Così scopriamo il senso dell'identificazione con gli Altri, gli stranieri: perché tutti un giorno possiamo essere Altri, ed accoglierli, vuol dire riservarci la possibilità di essere a nostra volta accolti. Lo straniero prima si accoglie poi si interroga: “…prendete il cibo e gustatelo. Quando vi sarete saziati, allora vi chiederò chi siete”, dice Menelao (Odissea 4, 60-62). Dunque “l'accoglienza – scrive Cozzo – è sancita a livello valoriale”. E vale sia nel caso si deve accogliere un mendicante sia nel caso in cui lo straniero è un aristocratico: “…per l'uomo che ha anche solo un po' di senno, l'ospite e supplice è come un fratello” (Odissea, 8, 546-547).
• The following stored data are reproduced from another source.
(* ===== verification/StateTable.v ===== *)
(** What the state table promises: the properties of its runs (StateSteps.v), of the
    lookup and of the operations, each tried on a small table. *)
From S2P Require Import Prelude Packet Cksum Parse Timeoutq TcpAge Queues Sweeps TcpWindow Filter State StateLookup StateInv StateSteps.

(** ** A table to try things on *)

(** Nothing is known about interfaces, every host may have its entries, nothing is
    logged or synchronised. *)
#[export] Instance quiet_env : state_env unit := {|
  env_resolvenic _ _ _ := None; env_ifname _ _ := []; env_ht_node_add _ _ _ e := (true, e); env_ht_node_del _ _ _ e := e;
  env_sync_new _ _ e := (None, e); env_sync_update _ _ e := e; env_sync_del _ e := e; env_state_log _ _ e := e;
  env_frag_new _ _ e := e; env_dstlist _ _ e := (None, e); env_newisn _ _ := 0; env_scanlist _ f e := (0, f, e) |}.

Module Demo.
Definition cf : stconf :=
  ipf_state_soft_create (fun _ => 0) (fun s => Pos.of_succ_nat (Z.to_nat s)) 19 18 13 14 15 16 17 0%Z.
Definition queue0 : ipftq := mk_ipftq 0 None (NextOf 1%positive) None None 0 0.
(** One rule, which is on a list of rules; memory for two entries. *)
Definition rule1 : strule := mk_strule 0 1 0 0 (0, 0) 0 [] [] [] 0 [] None 0 (FdNone, FdNone) FdNone.
Definition nothing : l4hdr := mk_l4hdr (mk_tcphdr 0 0 0 0 0 0) [] 0 0 0 0.
Definition raw : stw unit := {|
  sw_heap := mk_tqheap ∅ (list_to_map ((fun q => (q, queue0)) <$> all_queues cf)) None 0;
  sw_states := ∅; sw_table _ := []; sw_list := []; sw_lock := 0; sw_doflush := 0; sw_wm_last := 0;
  iss_active := 0; iss_inuse := 0; iss_wild := 0; iss_orphan := 0; iss_bucketlen _ := 0; iss_active_proto _ := 0;
  sw_saved := ∅; sw_rules := {[1%positive := rule1]}; sw_ticks := 1000; sw_fin := fin_zero; sw_pktnum := 0;
  sw_dif := None; sw_tif := None; sw_l4 := nothing; sw_ext := tt; sw_allocs := [Some 100%positive; Some 101%positive] |}.
Definition run {A} (m : ST (stw unit) A) (w : stw unit) : stw unit := default w (exec m w).
Definition start : stw unit := Eval vm_compute in run (ipf_state_soft_init cf default_timeouts) raw.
Certo non sempre è tutto così lineare e nella Grecia post omerica la questione si complica. Stranieri sì purché non mendichino, stranieri sì purché non siano molesti e purché siano discreti. E comunque in ogni caso la condizione dello straniero è sempre l'insicurezza. Ci avviciniamo ai giorni nostri, da una pagina all'altra, velocemente. Nel ritmo della lettura e nella tenuta dell'approfondimento sta la forza e la vivacità di questo saggio. La parola dei classici diventa linguaggio dell'attualità e nei classici troviamo davvero le risposte alle domande dell'attualità, in modo concreto ed immediato sia che a leggere sia l'occhio colto del lettore ben formato o semplicemente l'occhio interessato dell'uomo curioso. Nausicaa, ad esempio, smette allora di essere un fanciulla di un altro mondo, ma carnale ed appassionata può insegnarci la virtù, appunto, dell'accoglienza. Poi sarà l'amore a sancire quali straordinarie avventure dell'animo la buona disposizione può mettere in moto. Ad Odisseo appena scampato dalla morte dice: “Straniero…La fortuna è Zeus che la distribuisce agli uomini, ai buoni e ai malvagi, come vuole per ciascuno. A te ha dato in sorte questo e bisogna che tu lo sopporti. Ma ora, poiché alla nostra citta, alla nostra terra sei giunto, non ti mancheranno le vesti né nessun'altra cosa di ciò che è giusto che riceva un supplice infelice” (Odissea 6, 187-193). Ed è solo una delle voci che si scaldano e ci scaldano nelle pagine di Cozzo.